A new study from the journal Eos reveals that this state of happiness that most runners feel after a longer or shorter output is actually not created by endorphins as was thought until now. In reality, it is quite surprising that “ecstasy” comes from the release in the body of a high dose of endocannabinoids, of euphoric substances that the human body secretes himself and have the same effect as marijuana.
Until now, scientists assumed that this state of well-being came endorphins, known as the name of sour endorphins. These substances are produced by the pituitary gland and hypothalamus in case of intensive efforts and long lasting. They resemble the opioid analgesic capacity and to provide a well-being. But apparently those endorphins would not reach through the barrier blood to disseminate this there planing sensation.

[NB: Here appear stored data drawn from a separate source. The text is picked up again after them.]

Lemma translate_text_witness :
  let p := mem [0x41; 0xc3; 0xa9; 0xf0; 0x9f; 0x98; 0x80] 7 MEM_Str SQLITE_UTF8 false in
  (encoding (enc p) ∧ encoding SQLITE_UTF16BE ∧ enc p ≠ SQLITE_UTF16BE ∧
   Forall (λ v, char v ∧ ¬ refused v) [0x41; 0xe9; 0x1f600] ∧
   n p = Z.of_nat (length (encode (enc p) [0x41; 0xe9; 0x1f600])) ∧
   (∃ tl, z p = encode (enc p) [0x41; 0xe9; 0x1f600] ++ tl) ∧ n p ≤ SQLITE_MAX_LENGTH ∧ no_failure []) ∧
  ∃ p' m' tl, sqlite3VdbeMemTranslate p SQLITE_UTF16BE [] = Some (SQLITE_OK, p', m') ∧ enc p' = SQLITE_UTF16BE ∧
    n p' = Z.of_nat (length (encode SQLITE_UTF16BE [0x41; 0xe9; 0x1f600])) ∧
    z p' = encode SQLITE_UTF16BE [0x41; 0xe9; 0x1f600] ++ tl ∧
    (SQLITE_UTF16BE = SQLITE_UTF8 → tl = [0]) ∧ (enc p = SQLITE_UTF8 → tl = [0; 0]).
Proof.
  intros p. assert (encoding (enc p)) as H1 by (by left). assert (encoding SQLITE_UTF16BE) as H2 by (by right; right).
  assert (enc p ≠ SQLITE_UTF16BE) as H3 by discriminate.
  assert (Forall (λ v, char v ∧ ¬ refused v) [0x41; 0xe9; 0x1f600]) as H4
    by (repeat constructor; unfold surrogate, refused, surrogate; lia).
  assert (n p = Z.of_nat (length (encode (enc p) [0x41; 0xe9; 0x1f600]))) as H5 by reflexivity.
  assert (∃ tl, z p = encode (enc p) [0x41; 0xe9; 0x1f600] ++ tl) as H6 by (by exists []).
  assert (n p ≤ SQLITE_MAX_LENGTH) as H7 by discriminate. assert (no_failure []) as H8 by constructor.
  split; [done|]. exact (translate_text p SQLITE_UTF16BE [] _ H1 H2 H3 H4 H5 H6 H7 H8).
Defined.

(** ** Any bytes at all *)

Lemma trans1_range k : 0 ≤ k < 64 → ∃ c, rd sqlite3Utf8Trans1 k = Some c ∧ 0 ≤ c < 32.
Proof.
  intros Hk. destruct (rd_is_Some sqlite3Utf8Trans1 k) as [c Hc]; [exact Hk|]. exists c. split; [done|].
  assert (Forall (λ c, 0 ≤ c < 32) sqlite3Utf8Trans1) as H by (apply (bool_decide_unpack _); vm_compute; exact I).
  rewrite Forall_forall in H. apply H, list_elem_of_lookup.
  unfold rd in Hc. case_decide; [by eexists|done].
Qed.

Lemma cont_range zs : ∀ c, 0 ≤ c < 4294967296 → is_bytes zs →
  let '(c', rest) := cont zs c in
  0 ≤ c' < 4294967296 ∧ is_bytes rest ∧ (length rest ≤ length zs)%nat ∧ (length rest = length zs → c' = c).
Proof.
  induction zs as [|b zs IH]; intros c Hc Hz; cbn [cont]; [done|].
  destruct (Z.land b 0xc0 =? 0x80); [|done]. apply Forall_cons in Hz as [Hb Hz].
  specialize (IH (u32 (Z.shiftl c 6 + Z.land 0x3f b)) (is_u32_u32 _) Hz).
  destruct (cont zs _) as [c' rest]. destruct IH as (H1 & H2 & H3 & _). cbn [length]. split_and!; try done; lia.
Qed.

(** Reading uses bytes, more than one for a character of two units. *)
Lemma read_range zIn : is_bytes zIn → zIn ≠ [] →
  ∃ c rest, READ_UTF8 zIn = Some (c, rest) ∧ 0 ≤ c < 4294967296 ∧ is_bytes rest ∧
    (length rest < length zIn)%nat ∧ (0xffff < c → (S (length rest) < length zIn)%nat).
Proof.
  destruct zIn as [|b zs]; [done|]. intros [Hb Hz]%Forall_cons _. unfold is_u8 in Hb. cbn [READ_UTF8 length].
  destruct (Z.leb_spec 0xc0 b).
  - destruct (trans1_range (b - 0xc0)) as (k & -> & Hk); [lia|].
    pose proof (cont_range zs k ltac:(lia) Hz) as Hc. destruct (cont zs k) as [c rest].
    destruct Hc as (H1 & H2 & H3 & H4). eexists _, _. split; [reflexivity|].
    assert (replace_invalid c = 0xfffd ∨ replace_invalid c = c ∧ 0x80 ≤ c) as Hr.
    { unfold replace_invalid. destruct (Z.ltb_spec c 0x80); [by left|]. cbn [orb].
      case_match; [by left|by right]. }
    split; [destruct Hr as [-> | [-> _]]; lia|]. split; [done|]. split; [lia|].
    intros Hlt. destruct Hr as [Hr|[Hr Hc]]; rewrite Hr in Hlt; [lia|].
    destruct (decide (length rest = length zs)) as [E|E]; [|lia]. specialize (H4 E). lia.
  - eexists _, _. split; [reflexivity|]. split_and!; try done; lia.
Qed.

Lemma write_utf16_range (be : bool) c : 0 ≤ c →
  let bs := (if be then WRITE_UTF16BE else WRITE_UTF16LE) c in
  is_bytes bs ∧ length bs = if decide (c ≤ 0xffff) then 2%nat else 4%nat.
Proof.
  intros Hc. unfold WRITE_UTF16BE, WRITE_UTF16LE, is_bytes. cbv zeta.
  destruct be; (destruct (Z.leb_spec c 0xffff); [rewrite decide_True by lia|rewrite decide_False by lia]);
    (split; [|reflexivity]); repeat (apply Forall_cons; split); try apply Forall_nil; try done;
    rewrite ?land_ff; try apply is_u8_u8; unfold is_u8; dm.
Qed.

Lemma write_utf8_range c : 0 ≤ c → is_bytes (WRITE_UTF8 c) ∧
  (length (WRITE_UTF8 c) ≤ 4)%nat.
Proof.
  intros Hc. unfold WRITE_UTF8, is_bytes. arith. repeat case_match; (split; [|cbn; lia]);
    repeat (apply Forall_cons; split); try apply Forall_nil; try done; unfold is_u8; dm.
Qed.

Lemma from_utf8_range (be : bool) len : ∀ fuel zIn out, is_bytes zIn → is_bytes out → (length zIn ≤ fuel)%nat →
  Z.of_nat (length out + 2 * length zIn) ≤ len →
  ∃ out', from_utf8 fuel (if be then WRITE_UTF16BE else WRITE_UTF16LE) zIn len out = Some out' ∧
    is_bytes out' ∧ (length out' ≤ length out + 2 * length zIn)%nat ∧
    Z.of_nat (length out') `mod` 2 = Z.of_nat (length out) `mod` 2.
Proof.
  induction fuel as [|fuel IH]; intros zIn out Hz Ho Hf Hl.
  { destruct zIn; [|cbn in Hf; lia]. exists out. split_and!; done || lia. }
  destruct (decide (zIn = [])) as [->|Hne]; [exists out; split_and!; done || lia|].
  destruct (read_range zIn Hz Hne) as (c & rest & E & Hc & Hr & Hlen & Hlong).
  destruct (write_utf16_range be c ltac:(lia)) as [Hw Hwl]. cbv zeta in Hw, Hwl.
  assert (length ((if be then WRITE_UTF16BE else WRITE_UTF16LE) c) + 2 * length rest ≤ 2 * length zIn)%nat as Hb.
  { rewrite Hwl. case_decide; [lia|]. specialize (Hlong ltac:(lia)). lia. }
  assert (Z.of_nat (length ((if be then WRITE_UTF16BE else WRITE_UTF16LE) c)) `mod` 2 = 0) as Hpar
    by (rewrite Hwl; by case_decide).
  destruct zIn as [|b zs]; [done|]. cbn [from_utf8]. rewrite E, put_spec by lia.
  destruct (IH rest (out ++ (if be then WRITE_UTF16BE else WRITE_UTF16LE) c)) as (out' & E' & Ho' & Hl' & Hp');
    [done|by apply Forall_app|lia|rewrite length_app; lia|].
  exists out'. split; [done|]. split; [done|]. rewrite length_app in *. split; [lia|]. rewrite Hp'. dm.
Qed.

Lemma from_utf16_range be len : ∀ fuel zIn out, is_bytes zIn → is_bytes out → (length zIn < fuel)%nat →
  Z.of_nat (length zIn) `mod` 2 = 0 → Z.of_nat (length out + 2 * length zIn) ≤ len →
  ∃ out', from_utf16 fuel be zIn len out = Some out' ∧ is_bytes out' ∧
    (length out' ≤ length out + 2 * length zIn)%nat.
Proof.
  induction fuel as [|fuel IH]; intros zIn out Hz Ho Hf Hp Hl; [lia|].
  destruct zIn as [|b1 [|b2 zIn]]; [exists out; split_and!; done || (cbn; lia)|done|].
  apply Forall_cons in Hz as [Hb1 [Hb2 Hz]%Forall_cons]. cbn [length] in *.
  assert (Z.of_nat (length zIn) `mod` 2 = 0) as Hp' by dm.
  assert (∀ c zIn', 0 ≤ c → is_bytes zIn' → (length zIn' ≤ length zIn)%nat → Z.of_nat (length zIn') `mod` 2 = 0 →
    ∃ out', (let* out := put len out (WRITE_UTF8 c) in from_utf16 fuel be zIn' len out) = Some out' ∧
      is_bytes out' ∧ (length out' ≤ length out + 2 * S (S (length zIn)))%nat) as Hgo.
  { intros c zIn' Hc Hz' Hlen Hpar. destruct (write_utf8_range c Hc) as [Hw Hwl].
    rewrite put_spec by lia.
    destruct (IH zIn' (out ++ WRITE_UTF8 c)) as (out' & -> & Ho' & Hl');
      [done|by apply Forall_app|lia|done|rewrite length_app; lia|].
    exists out'. rewrite length_app in Hl'. split_and!; done || lia. }
  assert (0 ≤ unit be b1 b2) as Hu.
  { unfold unit, is_u8 in *. rewrite !Z.shiftl_mul_pow2 by lia. destruct be; lia. }
  cbn [from_utf16]. cbv zeta. destruct ((0xd800 <=? unit be b1 b2) && (unit be b1 b2 <? 0xe000)); [|by apply Hgo].
  destruct zIn as [|b3 [|b4 zIn]]; [by apply Hgo|done|].
  apply Forall_cons in Hz as [_ [_ Hz]%Forall_cons]. cbn [length] in *.
  apply Hgo; [apply is_u32_u32|done|lia|dm].
Qed.

Lemma swap_length : ∀ k zs, (length zs ≤ k)%nat → length (swap zs) = length zs.
Proof.
  induction k as [|k IH]; intros [|a [|b zs]] Hk; cbn [swap length] in *; try lia. by rewrite IH by lia.
Qed.

(** C40: Whatever the bytes of the text, well-formed or not, translation
    reads and writes inside its buffers, zero terminator included, and ends:
    it answers OK with at most twice the bytes, an even number in UTF-16, or,
    only when memory is short, NOMEM. *)
Theorem translate_in_bounds p desired m :
  encoding (enc p) → encoding desired → enc p ≠ desired →
  is_bytes (z p) → 0 ≤ n p ≤ Z.of_nat (length (z p)) → n p ≤ SQLITE_MAX_LENGTH →
  ∃ rc p' m', sqlite3VdbeMemTranslate p desired m = Some (rc, p', m') ∧
    (rc = SQLITE_OK ∧ enc p' = desired ∧ 0 ≤ n p' ≤ 2 * n p ∧ n p' ≤ Z.of_nat (length (z p')) ∧
       (enc p = SQLITE_UTF8 → n p' `mod` 2 = 0 ∧ Z.of_nat (length (z p')) = n p' + 2) ∧
       (desired = SQLITE_UTF8 → Z.of_nat (length (z p')) = n p' + 1) ∨
     rc = SQLITE_NOMEM ∧ ¬ no_failure m).
Proof.
  intros He Hd Hne Hz Hn Hmax. unfold sqlite3VdbeMemTranslate. unfold SQLITE_MAX_LENGTH in Hmax.
  destruct (negb (enc p =? SQLITE_UTF8) && negb (desired =? SQLITE_UTF8)) eqn:Eswap.
  { apply andb_true_iff in Eswap as [E1 E2]. apply negb_true_iff, Z.eqb_neq in E1, E2.
    pose proof (writeable_spec p m) as Hw. destruct (sqlite3VdbeMemMakeWriteable p m) as [[rc p1] m1].
    destruct Hw as [(-> & En1 & Ee1 & tl1 & Ez1)|[-> Hf]]; cbn [Z.eqb negb SQLITE_OK].
    - eexists _, _, _. split; [reflexivity|]. left. cbn [enc n z]. rewrite En1.
      assert (length (take (Z.to_nat (n p)) (z p)) = Z.to_nat (n p)) as Hl by (rewrite length_take; lia).
      assert (n p ≤ Z.of_nat (length (z p1))) by (rewrite Ez1, length_app, Hl; lia).
      rewrite length_app, (swap_length (length (z p1))) by (rewrite length_take; lia).
      rewrite <- length_app, take_drop. split_and!; done || lia.
    - eexists _, _, _. split; [reflexivity|]. by right. }
  destruct (alloc m) as [ok m'] eqn:Em.
  assert (¬ ok = true → ¬ no_failure m) as Hno by (intros Hok Hm; by destruct (alloc_ok _ _ _ Em Hm)).
  assert (∀ k : nat, Z.of_nat k ≤ 2 * n p → i32 (Z.of_nat k) = Z.of_nat k) as Hi
    by (intros k Hk; apply i32_id; unfold is_i32; lia).
  pose proof (Z.mod_pos_bound (n p) 2 ltac:(lia)) as Hm2. pose proof (Z.mod_le (n p) 2 ltac:(lia) ltac:(lia)).
  destruct (Z.eqb_spec desired SQLITE_UTF8) as [Hd8|Hd8].
  - assert (enc p ≠ SQLITE_UTF8) as He8 by congruence. cbn [z n enc flags]. rewrite land_even.
    destruct ok; cbn [negb]; [|eexists _, _, _; split; [reflexivity|right; split; [done|by apply Hno]]].
    rewrite (proj2 (Z.eqb_neq _ _) He8).
    assert (length (take (Z.to_nat (n p - n p `mod` 2)) (z p)) = Z.to_nat (n p - n p `mod` 2)) as Hl
      by (rewrite length_take; lia).
    destruct (from_utf16_range (negb (enc p =? SQLITE_UTF16LE)) (2 * (n p - n p `mod` 2) + 1)
      (S (length (take (Z.to_nat (n p - n p `mod` 2)) (z p)))) (take (Z.to_nat (n p - n p `mod` 2)) (z p)) [])
      as (out & -> & _ & Hlo); [by apply Forall_take|apply Forall_nil_2|lia|rewrite Hl, Z2Nat.id by lia; dm|cbn; lia|].
    cbn [length] in Hlo. rewrite Hl in Hlo. rewrite put_spec by (cbn; lia).
    eexists _, _, _. split; [reflexivity|]. left. cbn [enc n z]. rewrite Hi, length_app by lia. cbn [length].
    split_and!; try done; try lia.
  - assert (enc p = SQLITE_UTF8) as He8.
    { destruct (Z.eqb_spec (enc p) SQLITE_UTF8); [done|]. by cbn in Eswap. }
    cbn [z n enc flags].
    destruct ok; cbn [negb]; [|eexists _, _, _; split; [reflexivity|right; split; [done|by apply Hno]]].
    rewrite (proj2 (Z.eqb_eq _ _) He8).
    replace (if desired =? SQLITE_UTF16LE then WRITE_UTF16LE else WRITE_UTF16BE)
      with (if negb (desired =? SQLITE_UTF16LE) then WRITE_UTF16BE else WRITE_UTF16LE)
      by (by destruct (desired =? SQLITE_UTF16LE)).
    assert (length (take (Z.to_nat (n p)) (z p)) = Z.to_nat (n p)) as Hl by (rewrite length_take; lia).
    destruct (from_utf8_range (negb (desired =? SQLITE_UTF16LE)) (2 * n p + 2)
      (length (take (Z.to_nat (n p)) (z p))) (take (Z.to_nat (n p)) (z p)) [])
      as (out & -> & _ & Hlo & Hpar); [by apply Forall_take|apply Forall_nil_2|lia|cbn; lia|].
    cbn [length] in Hlo, Hpar. rewrite Hl in Hlo. rewrite put_spec by (cbn; lia).
    rewrite put_spec by (rewrite length_app; cbn; lia).
    eexists _, _, _. split; [reflexivity|]. left. cbn [enc n z]. rewrite Hi, !length_app by lia. cbn [length].
    split_and!; try done; try lia. intros _. split; [exact Hpar|lia].
Qed.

Researchers at the University of Hamburg and Heidelberg have therefore wondered how this state of euphoria was provoked in the runner. He left to run a group of 5 mice in a wheel. They then discovered a higher dose of endocannabinoids in the brain compared to those who did not run. These substances secreted by their body in turn influenced the neurotransmitter anandamide told that plays an important role in memory and for pain and depression.
Groups of mice were then subjected to tests tolerance to pain and distress, ran in the dark. Mice that had run for 5 hours seemed less stressed and seemed better tolerate pain. The researchers then blocked the release of endocannabinoids in the brain of mice, they are then shown as anxious and felt the same pain as those who were not running.
Researchers also compared a group of mice with another sample which had no high dose of endorphins released into their bodies. Their conclusion: both groups had the same behavior, a sign that endorphins did not render a group of mice better than the other.